The proposal eventually results in a best case scenario that is best suited for Bonaire. The
eventual outcome can furthermore be used complementary to other studies when future
innovations are making the production of microalgae for biofuels more economic.
Choosing the best species of microalgae
Microalgae are photosynthetic microorganisms that can produce lipids, proteins and
carbohydrates. These products can be converted into end products such as biodiesel, syngas,
electricity, hydrogen or ethanol (Brennan et al, 2011). A division can be made within the
microalgae, with on one hand the prokaryotes and on the other hand the Eukaryotes.

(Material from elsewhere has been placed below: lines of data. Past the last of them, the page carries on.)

(* ===== verification/TechniqueState.v ===== *)
(** Package engine, technique_zones.go: the technique population that replaces the zone families it has exact geometry for. *)
From S2P Require Import Prelude Float64 Market Structure Zone.
From S2P Require TechniqueBars TechniqueZones.
From S2P Require Import TechniqueInstances.
From Stdlib Require Import Floats.

(** * technique_zones.go *)

Record TechniqueZoneSettings := mkTechniqueZoneSettings { WindowBars : Z; Technique : TechniqueSettings }.
Definition productionTechniqueZoneSettings : TechniqueZoneSettings := mkTechniqueZoneSettings 400 ProductionTechniqueSettings.
Definition techniqueChain : ChainSettings := ProductionChainSettings.
(** The families with technique geometry. *)
Definition replaced (k : Kind) : bool :=
  match k with KindSupply | KindDemand | KindOrderBlock | KindFVG | KindIFVG => true | _ => false end.
Definition instance_kind (i : Instance_) : Kind :=
  let technique := in_Technique i in
  if bool_decide (technique = "supply_demand") then (if bool_decide (in_Side i = "buy") then KindDemand else KindSupply)
  else if bool_decide (technique = "order_block") then KindOrderBlock
  else if bool_decide (technique = "fvg") then KindFVG
  else if bool_decide (technique = "ifvg") then KindIFVG else KindSupply.
Definition techniqueInstanceZone (i : Instance_) (bars : list Candle) : Zone :=
  let '(low, high) := if in_EntryClipped i then (in_StructuralLow i, in_StructuralHigh i) else (in_Low i, in_High i) in
  let originTime := if (0 <=? in_OriginIndex i)%Z && (in_OriginIndex i <? Z.of_nat (length bars))%Z
    then c_Time (bars !!! Z.to_nat (in_OriginIndex i)) else 0%Z in
  mkZone ("technique:" +:+ in_Technique i +:+ ":" +:+ in_Side i +:+ ":" +:+ pretty originTime +:+ ":" +:+ fmt_fixed 6 low +:+ ":" +:+ fmt_fixed 6 high)
    (instance_kind i) (if bool_decide (in_Side i = "buy") then Demand else Supply) low high StructureIntermediate tf_M5 originTime "" ""
    originTime None (in_Touches i) 0 1 (in_Score i) (if (in_Touches i >? 0)%Z then StateTouched else StateFresh) Immediate.
Definition technique_window (candles : list Candle) (windowBars : Z) : list Candle :=
  if (Z.of_nat (length candles) >? windowBars)%Z then drop (length candles - Z.to_nat windowBars) candles else candles.
Definition techniqueZoneState (candles : list Candle) (original : ZoneState) (s : TechniqueZoneSettings) : ZoneState :=
  if (length candles <? 10)%nat || (WindowBars s <? 50)%Z then original
  else
    let bars := technique_window candles (WindowBars s) in
    let instances := TechniqueInstances bars techniqueChain (Technique s) in
    mkZoneState (List.filter (λ z, negb (replaced (z_Kind z))) (zs_Zones original) ++ map (λ i, techniqueInstanceZone i bars) instances) (zs_ATR original).

(** * Lemmas *)

Lemma instance_replaced i : replaced (instance_kind i) = true.
Proof. unfold instance_kind. by repeat case_bool_decide. Qed.
Lemma zone_of_instance_kind i bars : z_Kind (techniqueInstanceZone i bars) = instance_kind i.
Proof. unfold techniqueInstanceZone. by destruct (in_EntryClipped i). Qed.
Lemma technique_window_app older candles n :
  (n <= Z.of_nat (length candles))%Z → (0 <= n)%Z → technique_window (older ++ candles) n = technique_window candles n.
Proof.
  intros Hn H0. unfold technique_window. rewrite length_app.
  destruct (Z.gtb_spec (Z.of_nat (length older + length candles)) n), (Z.gtb_spec (Z.of_nat (length candles)) n); try lia.
  - rewrite drop_app_ge by lia. f_equal. lia.
  - rewrite drop_app_ge by lia. replace (_ - _ - _)%nat with 0%nat by lia. done.
  - destruct older; [done|cbn in *; lia].
Qed.

(** The techniques the chain publishes. *)
Lemma chain_techniques bars c t i :
  i ∈ TechniqueInstances bars c t → in_Technique i ∈ ["supply_demand"; "order_block"; "fvg"; "ifvg"].
Proof.
  unfold TechniqueInstances. destruct (_ =? _)%nat; [by intros ?%not_elem_of_nil|]. unfold SourceViews, CollectInstances. rewrite in_filter. intros [Hp _].
  revert Hp. unfold pending. rewrite !elem_of_app. change map with (@fmap list _). intros [Hi|[Hi|[Hi|Hi]]].
  - apply list_elem_of_fmap in Hi as (z & -> & _). destruct (instance_fields z "supply_demand" (FVGEntryMaxWidthPrice t)) as (-> & _). set_solver.
  - apply list_elem_of_fmap in Hi as (z & -> & _). cbn [set_body in_Technique].
    destruct (instance_fields z "order_block" (FVGEntryMaxWidthPrice t)) as (-> & _). set_solver.
  - apply list_elem_of_fmap in Hi as (z & -> & _). destruct (instance_fields z "fvg" (FVGEntryMaxWidthPrice t)) as (-> & _). set_solver.
  - unfold discoverIFVG in Hi. apply list_elem_of_omap in Hi as (z & _ & Hi). unfold ifvg_of in Hi. destruct (_ <? _)%Z; [done|].
    destruct (inversion z bars) as [[side v]|]; [|done]. destruct (existsb _ _); [done|]. injection Hi as <-.
    destruct (_ && _); [destruct (bool_decide _)|]; cbn; set_solver.
Qed.
(** A zone drawn from an instance, field by field. *)
Record drawn_from (bars : list Candle) (i : Instance_) (z : Zone) : Prop := {
  dr_family : in_Technique i = "supply_demand" ∧ in_Side i = "buy" ∧ z_Kind z = KindDemand ∨
    in_Technique i = "supply_demand" ∧ in_Side i ≠ "buy" ∧ z_Kind z = KindSupply ∨
    in_Technique i = "order_block" ∧ z_Kind z = KindOrderBlock ∨ in_Technique i = "fvg" ∧ z_Kind z = KindFVG ∨
    in_Technique i = "ifvg" ∧ z_Kind z = KindIFVG;
  dr_side : z_Side z = if decide (in_Side i = "buy") then Demand else Supply;
  dr_band : if in_EntryClipped i then z_Low z = in_StructuralLow i ∧ z_High z = in_StructuralHigh i else z_Low z = in_Low i ∧ z_High z = in_High i;
  dr_origin : ((0 <= in_OriginIndex i < Z.of_nat (length bars))%Z → z_OriginTime z = c_Time (bars !!! Z.to_nat (in_OriginIndex i))) ∧
    (¬ (0 <= in_OriginIndex i < Z.of_nat (length bars))%Z → z_OriginTime z = 0%Z) ∧ z_CreatedAt z = z_OriginTime z;
  dr_name : z_ID z = "technique:" +:+ in_Technique i +:+ ":" +:+ in_Side i +:+ ":" +:+ pretty (z_OriginTime z) +:+ ":" +:+ fmt_fixed 6 (z_Low z) +:+
    ":" +:+ fmt_fixed 6 (z_High z);
  dr_life : z_TouchCount z = in_Touches i ∧ z_LegacyScore z = in_Score i ∧ (z_State z = StateTouched ↔ (0 < in_Touches i)%Z) ∧
    (z_State z = StateFresh ↔ (in_Touches i <= 0)%Z) ∧ z_LastTouchedAt z = None;
  dr_rest : z_Layer z = StructureIntermediate ∧ z_Timeframe z = tf_M5 ∧ z_Strength z = 1%float ∧ z_Relevance z = Immediate
}.
Lemma technique_zone_drawn bars i :
  in_Technique i ∈ ["supply_demand"; "order_block"; "fvg"; "ifvg"] → drawn_from bars i (techniqueInstanceZone i bars).
Proof.
  intros Ht. unfold techniqueInstanceZone. set (t := if (_ && _)%bool then c_Time _ else 0%Z).
  assert (Eo : ((0 <= in_OriginIndex i < Z.of_nat (length bars))%Z → t = c_Time (bars !!! Z.to_nat (in_OriginIndex i))) ∧
    (¬ (0 <= in_OriginIndex i < Z.of_nat (length bars))%Z → t = 0%Z)).
  { unfold t. destruct (Z.leb_spec 0 (in_OriginIndex i)), (Z.ltb_spec (in_OriginIndex i) (Z.of_nat (length bars))); cbn; split; intros; done || lia. }
  assert (El : ∀ k, (if (in_Touches i >? 0)%Z then StateTouched else StateFresh) = k →
    (k = StateTouched ↔ (0 < in_Touches i)%Z) ∧ (k = StateFresh ↔ (in_Touches i <= 0)%Z)).
  { intros k <-. destruct (Z.gtb_spec (in_Touches i) 0); split; split; intros; done || lia. }
  assert (Ek : in_Technique i = "supply_demand" ∧ in_Side i = "buy" ∧ instance_kind i = KindDemand ∨
    in_Technique i = "supply_demand" ∧ in_Side i ≠ "buy" ∧ instance_kind i = KindSupply ∨
    in_Technique i = "order_block" ∧ instance_kind i = KindOrderBlock ∨ in_Technique i = "fvg" ∧ instance_kind i = KindFVG ∨
    in_Technique i = "ifvg" ∧ instance_kind i = KindIFVG).
  { unfold instance_kind. clear -Ht. repeat (apply elem_of_cons in Ht as [Ht|Ht]); [..|by apply not_elem_of_nil in Ht];
      repeat case_bool_decide; try congruence; tauto. }
  destruct (El _ eq_refl) as [El1 El2].
  destruct (in_EntryClipped i) eqn:Ec; (split; [exact Ek|cbn; by case_bool_decide; case_decide|rewrite Ec; done| | |split_and!; done|done]);
    [split_and!; [apply Eo|apply Eo|done]|done|split_and!; [apply Eo|apply Eo|done]|done].
Qed.

(** * Theorems *)

(** [C36] The technique population takes the place of exactly the families it has geometry for. With a usable window the zones of the
    other families, breakers and flips, stay as they are and in order; the rest of the state is one zone for each instance the chain
    finds in the last candles of the window, in its order, with the instance's family, side, band (the structural one where the
    entry was clipped), origin candle, touches and score; candles before the window change nothing. With less than ten candles or a
    window under fifty the state is the one there was. *)
Theorem technique_population_replaced candles original s :
  let out := techniqueZoneState candles original s in
  ((length candles < 10)%nat ∨ (WindowBars s < 50)%Z → out = original) ∧
  ((10 <= length candles)%nat → (50 <= WindowBars s)%Z →
   let bars := drop (length candles - Z.to_nat (WindowBars s)) candles in
   (∃ drawn, zs_Zones out = filter (λ z, z_Kind z = KindBreaker ∨ z_Kind z = KindFlip) (zs_Zones original) ++ drawn ∧
      Forall2 (drawn_from bars) (TechniqueInstances bars ProductionChainSettings (Technique s)) drawn) ∧
   zs_ATR out = zs_ATR original ∧
   ((WindowBars s <= Z.of_nat (length candles))%Z → ∀ older, techniqueZoneState (older ++ candles) original s = out)).
Proof.
  cbv zeta. split.
  { intros H. unfold techniqueZoneState. destruct (Nat.ltb_spec (length candles) 10), (Z.ltb_spec (WindowBars s) 50); try done. lia. }
  intros Hc Hw.
  assert (H : ∀ candles, (10 <= length candles)%nat → techniqueZoneState candles original s =
    mkZoneState (List.filter (λ z, negb (replaced (z_Kind z))) (zs_Zones original) ++
      map (λ i, techniqueInstanceZone i (technique_window candles (WindowBars s)))
        (TechniqueInstances (technique_window candles (WindowBars s)) techniqueChain (Technique s))) (zs_ATR original)).
  { intros l Hl. unfold techniqueZoneState. destruct (Nat.ltb_spec (length l) 10); [lia|]. destruct (Z.ltb_spec (WindowBars s) 50); [lia|done]. }
  assert (Ew : technique_window candles (WindowBars s) = drop (length candles - Z.to_nat (WindowBars s)) candles).
  { unfold technique_window. destruct (Z.gtb_spec (Z.of_nat (length candles)) (WindowBars s)); [done|].
    by replace (length candles - Z.to_nat (WindowBars s))%nat with 0%nat by lia. }
  split_and!.
  - rewrite H, Ew by done. cbn [zs_Zones]. eexists. split.
    + f_equal. clear. induction (zs_Zones original) as [|z l IH]; [done|]. cbn [List.filter]. rewrite filter_cons, IH.
      destruct (z_Kind z); first [rewrite decide_True by auto|rewrite decide_False by (intros [?|?]; done)]; done.
    + apply Forall2_fmap_r, Forall_Forall2_diag, Forall_forall. intros i Hi. apply technique_zone_drawn. by eapply chain_techniques.
  - by rewrite H.
  - intros Hl older. rewrite !H by (rewrite ?length_app; lia). by rewrite technique_window_app by lia.
Qed.
Definition demo_candles : list Candle := map (λ k, demo_bar (300 * Z.of_nat k) 20 21 19 20) (seq 1 6) ++ map (λ b, mkCandle (3000 + c_Time b) (c_Open b) (c_High b) (c_Low b) (c_Close b) 1) demo_rally.
Definition demo_state_settings : TechniqueZoneSettings := mkTechniqueZoneSettings 50 demo_technique.
Definition demo_breaker : Zone := new_zone "b" KindBreaker Demand 1 2 tf_M5 0 "" "" 0 1.
Definition demo_gap : Zone := new_zone "g" KindFVG Demand 3 4 tf_M5 0 "" "" 0 1.
Lemma technique_population_replaced_witness :
  map (λ z, (z_Kind z, z_Low z)) (zs_Zones (techniqueZoneState demo_candles (mkZoneState [demo_gap; demo_breaker] 1) demo_state_settings)) =
    [(KindBreaker, 1); (KindFVG, 10)]%float ∧
  ∃ drawn, zs_Zones (techniqueZoneState demo_candles (mkZoneState [demo_gap; demo_breaker] 1) demo_state_settings) = demo_breaker :: drawn.
Proof.
  split; [vm_compute; reflexivity|].
  destruct (technique_population_replaced demo_candles (mkZoneState [demo_gap; demo_breaker] 1) demo_state_settings) as [_ H].
  destruct (H ltac:(apply Nat.leb_le; reflexivity) ltac:(apply Z.leb_le; reflexivity)) as ((drawn & E & _) & _). exists drawn. exact E.
Defined.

Prokaryotic microalgae (cyanobacteria) lack membrane-bound organelles (plastids,
mitochondria, nuclei, Golgi apparatus and flagella). Eukaryotic cells however, do have these
organelles that control the functions of the cell, allowing them to survive and reproduce in
changing habitats (Brennan et al, 2011).
The most abundant classes of these eukaryotic microalgea are: green algae (Chlorophyta),
red algae (Rhodophyta) and diatoms (Bacillariophyta). Many of these microalgae have the
ability to produce substantial amounts of storage lipids (20-50% dry cell weight). These lipids
are built up out of fatty acids, which are building blocks and can be assembled into various
types of lipids (Hu et al, 2008). In most algae examined the lipids consist mainly of saturated
and monounsaturated fatty acids. The relative abundance of polyunsaturated fatty acids
(PUFAs) with four or more double bonds is nonetheless higher in algae than most vegetable
oils (Borowitzka et al, 1992). The high amount of PUFAs reduces the quality of the lipids from
algae, making them less usable as a source of biodiesel (Knothe et al., 2006).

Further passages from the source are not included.